There is a desire to engineer mammalian host cell lines to improve cell growth/biomass accumulation and recombinant biopharmaceutical protein production in industrially relevant cell lines such as the CHOK1 and HEK293 cell lines. The over-expression of individual subunits of the eukaryotic translation factor eIF3 in mammalian cells has previously been shown to result in oncogenic properties being imparted on cells, including increased cell proliferation and growth and enhanced global protein synthesis rates. Here we report on the engineering of CHOK1 and HEK cells to over-express the eIF3i and eIF3c subunits of the eIF3 complex and the resultant impact on cell growth and a reporter of exogenous recombinant protein production. Transient over-expression of eIF3i in HEK293 and CHOK1 cells resulted in a modest increase in total eIF3i amounts (maximum 40% increase above control) and an approximate 10% increase in global protein synthesis rates in CHOK1 cells. Stable over-expression of eIF3i in CHOK1 cells was not achievable, most likely due to the already high levels of eIF3i in CHO cells compared to HEK293 cells, but was achieved in HEK293 cells. HEK293 cells engineered to over-express eIF3i had faster growth that was associated with increased c-Myc expression, achieved higher cell biomass and gave enhanced yields of a reporter of recombinant protein production. Whilst CHOK1 cells could not be engineered to over-express eIF3i directly, they could be engineered to over-express eIF3c, which resulted in a subsequent increase in eIF3i amounts and c-Myc expression. The CHOK1 eIF3c engineered cells grew to higher cell numbers and had enhanced cap- and IRES-dependent recombinant protein synthesis. Collectively these data show that engineering of subunits of the eIF3 complex can enhance cell growth and recombinant protein synthesis in mammalian cells in a cell specific manner that has implications for the engineering or selection of fast growing or high producing cells for production of recombinant proteins.
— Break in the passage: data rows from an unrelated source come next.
Definition write_u8 (value : Z) : WireWriter → WireWriter := extend_from_slice [value].
Definition write_u16 (value : Z) : WireWriter → WireWriter :=
  extend_from_slice (le_bytes 2 value).
Definition write_u32 (value : Z) : WireWriter → WireWriter :=
  extend_from_slice (le_bytes 4 value).
Definition write_u64 (value : Z) : WireWriter → WireWriter :=
  extend_from_slice (le_bytes 8 value).

Definition write_string (value : string) (w : WireWriter) : WireWriter :=
  let bytes := bytes_of_string value in
  extend_from_slice bytes (write_u16 (as_u16 (Z.of_nat (length bytes))) w).

Definition write_qid (q : Qid) (w : WireWriter) : WireWriter :=
  write_u64 (qid_path q) (write_u32 (qid_version q) (write_u8 (qid_ty q) w)).

Definition write_data (data : list Z) (w : WireWriter) : WireWriter :=
  extend_from_slice data (write_u32 (as_u32 (Z.of_nat (length data))) w).

Definition write_raw (data : list Z) : WireWriter → WireWriter := extend_from_slice data.

Definition write_qids (qids : list Qid) (w : WireWriter) : WireWriter :=
  fold_left (λ w q, write_qid q w) qids
    (write_u16 (as_u16 (Z.of_nat (length qids))) w).

Definition write_strings (strings : list string) (w : WireWriter) : WireWriter :=
  fold_left (λ w s, write_string s w) strings
    (write_u16 (as_u16 (Z.of_nat (length strings))) w).

(** The first four bytes are overwritten with the total length. *)
Definition finish (w : WireWriter) : list Z :=
  le_bytes 4 (as_u32 (Z.of_nat (length (wbuf w)))) ++ drop 4 (wbuf w).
需要对哺乳动物宿主细胞系进行工程改造，以改善工业相关细胞系如 CHOK1 和 HEK293 细胞系中的细胞生长/生物量积累和重组生物药物蛋白的生产。哺乳动物细胞中真核翻译因子 eIF3 的单个亚基的过度表达先前已被证明会导致细胞具有致癌特性，包括增加细胞增殖和生长以及提高整体蛋白质合成率。在这里，我们报告了 CHOK1 和 HEK 细胞的工程，以过度表达 eIF3 复合物的 eIF3i 和 eIF3c 亚基，以及由此产生的对细胞生长的影响和外源重组蛋白生产的报告。HEK293 和 CHOK1 细胞中 eIF3i 的瞬时过表达导致总 eIF3i 量适度增加（比对照最多增加 40%），并且 CHOK1 细胞中的整体蛋白质合成率增加约 10%。与 HEK293 细胞相比，CHOK1 细胞中 eIF3i 的稳定过表达无法实现，这很可能是由于 CHO 细胞中 eIF3i 的水平已经很高，但在 HEK293 细胞中实现了。为过度表达 eIF3i 而设计的 HEK293 细胞具有更快的生长，这与 c-Myc 表达增加有关，实现了更高的细胞生物量并提高了重组蛋白生产报告基因的产量。虽然 CHOK1 细胞不能被设计为直接过度表达 eIF3i，但它们可以被设计为过度表达 eIF3c，这导致随后 eIF3i 数量和 c-Myc 表达的增加。CHOK1 eIF3c 工程细胞生长到更高的细胞数量，并增强了帽和 IRES 依赖性重组蛋白合成。总的来说，这些数据表明，工程化 eIF3 复合物的亚基可以以细胞特异性方式增强哺乳动物细胞中的细胞生长和重组蛋白质合成，这对工程化或选择快速生长或高产细胞以生产重组蛋白质具有影响。